On the weekly chart, silver has already broken through both the 38.2% and 50% Fibonacci retracement levels, suggesting that the correction may not yet be complete. The next major Fibonacci support lies at $53.67, near the broader support zone around $50, which has previously acted as decades-long resistance. On the daily chart, however, a tentative recovery is still in place. A stochastic buy signal has emerged, and as long as silver holds above $68, there is still room for a recovery toward $80-$83. That said, the sharp Maundy Thursday sell-off has raised doubts about how sustainable this rebound really is. To significantly improve the technical picture, silver would need to break above the falling 50-day moving average near $82.80.

In the short term, the silver ingot market is likely to remain characterized by firm spot offers, weak buying interest, and negotiated transactions. The expected arrival of additional smelter supply in late April could become an important test for current premiums, particularly if downstream demand does not recover. For now, the market remains quiet rather than weak in a dramatic sense. Sellers are not eager to cut prices, but buyers are equally unwilling to chase material. This means the market is holding steady, but without strong conviction on either side.

Conclusion

Today’s silver ingot market presents a picture of cautious firmness. Spot trades remain mainly at slight premiums or parity, supported by delayed smelter supply, trader reluctance to sell, and rollover-related holding behavior. At the same time, weak downstream demand and low purchasing appetite are keeping transaction volumes subdued and forcing most deals into negotiated territory.

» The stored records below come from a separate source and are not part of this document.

(* ===== verification/Lease.v ===== *)
(** * Sandbox leases

    Models [harness/src/sandbox-lease.ts] (the lease store over a Redis sorted set),
    [harness/src/lease-timings.ts] (its knobs) and the memoised store of
    [harness/src/select-sandbox.ts] ([leaseStore], [recordsStore], [sharedLease],
    [guard], [dropMemo], [resetSharedStores]).

    Redis is not part of the program.  The class [RedisZSet] states what the lease
    store relies on: the documented effect of each sorted-set command on one key.
    An instance over finite maps shows the class has a model.  The Lua
    script runs atomically on the server, so [acquire] is one step. *)

From Stdlib Require Import QArith.
From S2P Require Import Prelude JsNumber.

Local Open Scope Z_scope.

(** ** What Redis promises *)

Class RedisZSet (R : Type) := {
  zset : R → string → gmap string Z;                     (* members and scores of a key *)
  zRemRangeByScore : string → Z → R → R;                 (* from -inf *)
  zCard : string → R → nat;
  zAdd : string → string → Z → R → R;
  zRem : string → string → R → R;
  zset_remRange : ∀ k hi r, zset (zRemRangeByScore k hi r) k = filter (fun ms => hi < ms.2) (zset r k);
  zset_add : ∀ k m s r, zset (zAdd k m s r) k = <[m := s]> (zset r k);
  zset_rem : ∀ k m r, zset (zRem k m r) k = delete m (zset r k);
  zcard_size : ∀ k r, zCard k r = size (zset r k);
  zset_other : ∀ k k' r, k ≠ k' →
    (∀ hi, zset (zRemRangeByScore k hi r) k' = zset r k')
    ∧ (∀ m s, zset (zAdd k m s r) k' = zset r k')
    ∧ (∀ m, zset (zRem k m r) k' = zset r k');
}.

(** A model of it: a function from keys to finite maps. *)
Definition MapRedis : Type := string → gmap string Z.

Definition upd_key (k : string) (f : gmap string Z → gmap string Z) (r : MapRedis) : MapRedis :=
  fun k' => if decide (k = k') then f (r k') else r k'.

#[export] Program Instance map_redis : RedisZSet MapRedis := {
  zset r k := r k;
  zRemRangeByScore k hi := upd_key k (filter (fun ms => hi < ms.2));
  zCard k r := size (r k);
  zAdd k m s := upd_key k (insert m s);
  zRem k m := upd_key k (delete m);
}.
Next Obligation. intros. unfold upd_key. by rewrite decide_True. Qed.
Next Obligation. intros. unfold upd_key. by rewrite decide_True. Qed.
Next Obligation. intros. unfold upd_key. by rewrite decide_True. Qed.
Next Obligation. done. Qed.
Next Obligation. intros. unfold upd_key. split_and!; intros; by rewrite decide_False. Qed.

(** ** The lease store *)

Definition leaseKey (pod : string) : string := "sh:sandbox:" +:+ pod +:+ ":leases".

(** [activeCount(members, now)] *)
Definition activeCount (members : list (string * Z)) (now : Z) : nat :=
  length (filter (fun m => now < m.2) members).

Section Store.
  Context `{RedisZSet R}.

(** [load] at time [now]. *)
Definition load (now : Z) (pod : string) (r : R) : nat * R :=
  let r1 := zRemRangeByScore (leaseKey pod) now r in (zCard (leaseKey pod) r1, r1).

(** The Lua script, with its arguments. *)
Definition acquire_lua (key : string) (now cap : Z) (holder : string) (expiry : Z) (r : R) : bool * R :=
  let r1 := zRemRangeByScore key now r in
  if Z.of_nat (zCard key r1) <? cap then (true, zAdd key holder expiry r1) else (false, r1).

Definition acquire (now : Z) (pod : string) (cap : Z) (holder : string) (ttlMs : Z) (r : R) : bool * R :=
  acquire_lua (leaseKey pod) now cap holder (now + ttlMs) r.

Definition heartbeat (now : Z) (pod holder : string) (ttlMs : Z) (r : R) : R :=
  zAdd (leaseKey pod) holder (now + ttlMs) r.

Definition release (pod holder : string) (r : R) : R := zRem (leaseKey pod) holder r.

(** Leases on a pod that have not expired at [now]. *)
Definition active (now : Z) (pod : string) (r : R) : gmap string Z :=
  filter (fun ms => now < ms.2) (zset r (leaseKey pod)).

(** ** Concurrent use of one pod's leases

    Any number of holders call the store; the clock only moves forward.  A
    heartbeat of a lease that is still in the set is [prompt]; a later one puts the
    member back without asking for capacity. *)
Inductive lease_step (pod : string) (cap : Z) : Z * R → Z * R → Prop :=
| ls_time t t' r : t ≤ t' → lease_step pod cap (t, r) (t', r)
| ls_load t r : lease_step pod cap (t, r) (t, (load t pod r).2)
| ls_acquire t holder ttl r :
    lease_step pod cap (t, r) (t, (acquire t pod cap holder ttl r).2)
| ls_heartbeat t holder ttl r :
    is_Some (zset r (leaseKey pod) !! holder) →
    lease_step pod cap (t, r) (t, heartbeat t pod holder ttl r)
| ls_release t holder r : lease_step pod cap (t, r) (t, release pod holder r)
| ls_other_pod t r r' : zset r' (leaseKey pod) = zset r (leaseKey pod) → lease_step pod cap (t, r) (t, r').

(** ** Lemmas *)

Lemma zset_load now pod r : zset (load now pod r).2 (leaseKey pod) = active now pod r.
Proof. unfold load, active. simpl. by rewrite zset_remRange. Qed.

Lemma load_count now pod r : (load now pod r).1 = size (active now pod r).
Proof. unfold load, active. simpl. by rewrite zcard_size, zset_remRange. Qed.

Lemma acquire_spec now pod cap holder ttl r :
  let '(ok, r') := acquire now pod cap holder ttl r in
  zset r' (leaseKey pod) = (if ok then <[holder := now + ttl]> (active now pod r) else active now pod r)
  ∧ (ok = true ↔ Z.of_nat (size (active now pod r)) < cap).
Proof.
  unfold acquire, acquire_lua, active. rewrite zcard_size, zset_remRange.
  destruct (Z.ltb_spec (Z.of_nat (size (filter (fun ms => now < ms.2) (zset r (leaseKey pod))))) cap).
  - rewrite zset_add, zset_remRange. done.
  - rewrite zset_remRange. split; [done|]. split; [done|lia].
Qed.

Lemma size_insert_le (m : gmap string Z) k v : (size (<[k := v]> m) ≤ S (size m))%nat.
Proof.
  destruct (m !! k) eqn:E; [rewrite map_size_insert_Some by eauto; lia|].
  by rewrite map_size_insert_None.
Qed.

Lemma size_filter_le (P : string * Z → Prop) `{∀ x, Decision (P x)} (m : gmap string Z) :
  (size (filter P m) ≤ size m)%nat.
Proof.
  rewrite <-!size_dom. apply subseteq_size, dom_filter_subseteq.
Qed.

Lemma lease_step_cap pod cap s s' :
  0 ≤ cap → Z.of_nat (size (zset s.2 (leaseKey pod))) ≤ cap → lease_step pod cap s s' →
  Z.of_nat (size (zset s'.2 (leaseKey pod))) ≤ cap.
Proof.
  intros Hcap Hs Hstep. destruct Hstep as [t t' r Ht|t r|t h ttl r|t h ttl r Hh|t h r|t r r' He]; cbn [snd] in *.
  - done.
  - rewrite zset_load. pose proof (size_filter_le (fun ms => t < ms.2) (zset r (leaseKey pod))).
    unfold active. lia.
  - pose proof (acquire_spec t pod cap h ttl r) as Ha. destruct (acquire t pod cap h ttl r) as [ok r'].
    cbn [snd]. destruct Ha as [-> Hok]. destruct ok.
    + pose proof (size_insert_le (active t pod r) h (t + ttl)). destruct Hok as [Hok _]. specialize (Hok eq_refl). lia.
    + pose proof (size_filter_le (fun ms => t < ms.2) (zset r (leaseKey pod))). unfold active. lia.
  - unfold heartbeat. rewrite zset_add. destruct Hh as [v Hv]. rewrite map_size_insert_Some by eauto. done.
  - unfold release. rewrite zset_rem. pose proof (map_size_delete h (zset r (leaseKey pod))) as Hd.
    rewrite Hd. destruct (zset r (leaseKey pod) !! h); unfold id; lia.
  - by rewrite He.
Qed.
End Store.

(** ** The knobs *)

Definition floorQ (q : Q) : Z := Qnum q / Zpos (Qden q).

Definition intEnv (env : string → option string) (name : string) (def min : Z) : Z :=
  match env name with
  | None => def
  | Some raw =>
      match trim (bytes_of raw) with
      | [] => def
      | _ =>
          match Number (bytes_of raw) with
          | Fin q => if Qle_bool (inject_Z min) q then floorQ q else def
          | _ => def
          end
      end
  end.

Record LeaseTimings := mkTimings {
  lt_cap : Z;
  lt_ttlMs : Z;
  lt_heartbeatMs : Z;
}.

Definition leaseTimings (env : string → option string) : LeaseTimings :=
  let cap := intEnv env "KAGENTI_SANDBOX_CAP" 20 1 in
  let ttlMs := intEnv env "KAGENTI_SANDBOX_LEASE_TTL_MS" 60000 1000 in
  let requested := intEnv env "KAGENTI_SANDBOX_HEARTBEAT_MS" 20000 1 in
  mkTimings cap ttlMs (Z.max 1 (Z.min requested (ttlMs / 3))).

Lemma floorQ_ge min q : Qle_bool (inject_Z min) q = true → min ≤ floorQ q.
Proof.
  rewrite Qle_bool_iff. unfold Qle, floorQ, inject_Z. simpl. intros H.
  apply Z.div_le_lower_bound; lia.
Qed.

Lemma intEnv_min env name def min : min ≤ def → min ≤ intEnv env name def min.
Proof.
  intros Hd. unfold intEnv. destruct (env name) as [raw|]; [|done]. destruct (trim _); [done|].
  destruct (Number _) as [q| | |]; try done. destruct (Qle_bool _ _) eqn:E; [by apply floorQ_ge|done].
Qed.

(** ** The memoised store

    [built] counts the clients created so far, which are numbered; [closed] are
    those [close] was called on.  A command is issued on a store and may reject at any
    later time. *)

Record Memo := mkMemo {
  memo : option (option string * nat);          (* url and store *)
  built : nat;
  closed : list nat;
}.

Definition memo_init : Memo := mkMemo None 0 [].

(** [leaseStore(url)] and [recordsStore(url)]. *)
Definition theStore (url : option string) (m : Memo) : nat * Memo :=
  match memo m with
  | Some (url', s) =>
      if decide (url' = url) then (s, m)
      else (built m, mkMemo (Some (url, built m)) (S (built m)) (s :: closed m))
  | None => (built m, mkMemo (Some (url, built m)) (S (built m)) (closed m))
  end.

(** [dropMemo] of store [s], when a command on it rejected. *)
Definition dropMemo (s : nat) (m : Memo) : Memo :=
  match memo m with
  | Some (_, s') => if decide (s' = s) then mkMemo None (built m) (s :: closed m) else m
  | None => m
  end.

Definition resetSharedStores (m : Memo) : Memo :=
  match memo m with
  | Some (_, s) => mkMemo None (built m) (s :: closed m)
  | None => m
  end.

(** A command is issued; a command issued earlier on [s] rejects; a reset. *)
Inductive memo_step : Memo → Memo → Prop :=
| ms_call url m : memo_step m (theStore url m).2
| ms_reject s m : memo_step m (dropMemo s m)
| ms_reset m : memo_step m (resetSharedStores m).

(** Every client but the memoised one is closed, and closed once. *)
Definition memo_ok (m : Memo) : Prop :=
  match memo m with Some (_, s) => [s] | None => [] end ++ closed m ≡ₚ seq 0 (built m).

Lemma memo_step_ok m m' : memo_ok m → memo_step m m' → memo_ok m'.
Proof.
  unfold memo_ok. intros Hm Hstep. destruct Hstep as [url m|s m|m].
  - unfold theStore. destruct (memo m) as [[u s]|] eqn:E.
    + case_decide; cbn [snd memo closed built]; [rewrite E; exact Hm|].
      rewrite seq_S, <-Hm. simpl. apply (Permutation_cons_append (s :: closed m)).
    + cbn [snd memo closed built]. rewrite seq_S, <-Hm. simpl. apply Permutation_cons_append.
  - unfold dropMemo. destruct (memo m) as [[u s']|] eqn:E; [|by rewrite E].
    case_decide; [subst; exact Hm|by rewrite E].
  - unfold resetSharedStores. destruct (memo m) as [[u s']|] eqn:E; [exact Hm|by rewrite E].
Qed.

(** ** Properties *)

(** C9. The soft cap holds under concurrency: any number of holders may
    acquire, renew, release and inspect one pod's leases in any interleaving; as
    long as a holder only renews a lease that is still in the set, the number of
    leases never exceeds the cap. *)
Theorem lease_cap_respected `{RedisZSet R} pod cap (s s' : Z * R) :
  0 ≤ cap → Z.of_nat (size (zset s.2 (leaseKey pod))) ≤ cap → rtc (lease_step pod cap) s s' →
  Z.of_nat (size (active s'.1 pod s'.2)) ≤ cap.
Proof.
  intros Hcap Hs Hsteps.
  assert (Hs' : Z.of_nat (size (zset s'.2 (leaseKey pod))) ≤ cap).
  { induction Hsteps as [|s1 s2 s3 Hstep _ IH]; [done|]. by apply IH, (lease_step_cap pod cap s1). }
  pose proof (size_filter_le (fun ms => s'.1 < ms.2) (zset s'.2 (leaseKey pod))). unfold active. lia.
Qed.

Definition empty_redis : MapRedis := fun _ => ∅.
Definition redis_a : MapRedis := (acquire 0 "pod" 1 "a" 100 empty_redis).2.

Lemma lease_cap_respected_witness :
  Z.of_nat (size (active 10 "pod" (acquire 10 "pod" 1 "b" 100 redis_a).2)) ≤ 1.
Proof.
  apply (lease_cap_respected "pod" 1 (0, empty_redis) (10, (acquire 10 "pod" 1 "b" 100 redis_a).2)).
  - lia.
  - vm_compute. discriminate.
  - eapply rtc_l; [apply (ls_acquire "pod" 1 0 "a" 100 empty_redis)|].
    eapply rtc_l; [apply (ls_time "pod" 1 0 10); lia|]. apply rtc_once, ls_acquire.
Defined.

(** The condition on renewals matters: a holder whose first renewal comes after its lease
    expired (a leaf arms its timer only after the workspace is converged, which may take 300
    s, with a lease of 60 s) puts its lease back over the one given out meanwhile. *)
Lemma late_heartbeat_exceeds_cap :
  let ttl := 60000 in
  let r1 := (acquire 0 "pod" 1 "slow" ttl empty_redis).2 in
  let '(granted, r2) := acquire 60000 "pod" 1 "other" ttl r1 in
  granted = true ∧ size (active 60001 "pod" (heartbeat 60001 "pod" "slow" ttl r2)) = 2%nat.
Proof. vm_compute. done. Qed.

(** Acquire is exact: it succeeds precisely when fewer than [cap] unexpired
    leases exist (so a crashed holder's lease is reclaimed once it expires), and
    then the holder holds a lease until [now + ttl] and no other holder's lease
    changed; when it fails, no unexpired lease changed.  Other pods are untouched. *)
Theorem acquire_exact `{RedisZSet R} now pod cap holder ttl (r : R) :
  let '(ok, r') := acquire now pod cap holder ttl r in
  (ok = true ↔ Z.of_nat (size (active now pod r)) < cap)
  ∧ (ok = true → zset r' (leaseKey pod) !! holder = Some (now + ttl))
  ∧ (∀ h, h ≠ holder ∨ ok = false → zset r' (leaseKey pod) !! h = active now pod r !! h)
  ∧ (∀ pod', leaseKey pod ≠ leaseKey pod' → zset r' (leaseKey pod') = zset r (leaseKey pod')).
Proof.
  pose proof (acquire_spec now pod cap holder ttl r) as Ha.
  assert (Hother : ∀ pod', leaseKey pod ≠ leaseKey pod' →
    zset (acquire now pod cap holder ttl r).2 (leaseKey pod') = zset r (leaseKey pod')).
  { intros pod' Hne. unfold acquire, acquire_lua. destruct (_ <? _); cbn [snd].
    - rewrite (proj1 (proj2 (zset_other (leaseKey pod) (leaseKey pod') _ Hne))).
      by rewrite (proj1 (zset_other (leaseKey pod) (leaseKey pod') _ Hne)).
    - by rewrite (proj1 (zset_other (leaseKey pod) (leaseKey pod') _ Hne)). }
  destruct (acquire now pod cap holder ttl r) as [ok r']. destruct Ha as [Hz Hok]. rewrite Hz.
  split_and!; [done| | |done].
  - intros ->. by rewrite lookup_insert_eq.
  - intros h [Hh| ->]; [|done]. destruct ok; [by rewrite lookup_insert_ne|done].
Qed.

Beyond the physical market, silver continues to reflect the instability of the broader global financial system. Geopolitical escalation, sharp price volatility, and shifting macro conditions have created an environment in which even traditional safe-haven assets face sudden corrections. In this context, silver’s current recovery remains fragile. Still, despite short-term turbulence, silver retains its long-term significance as a hard asset tied to scarcity, substance, and true ownership. That is why, even in a market defined by hesitation and volatility, it continues to command strategic attention.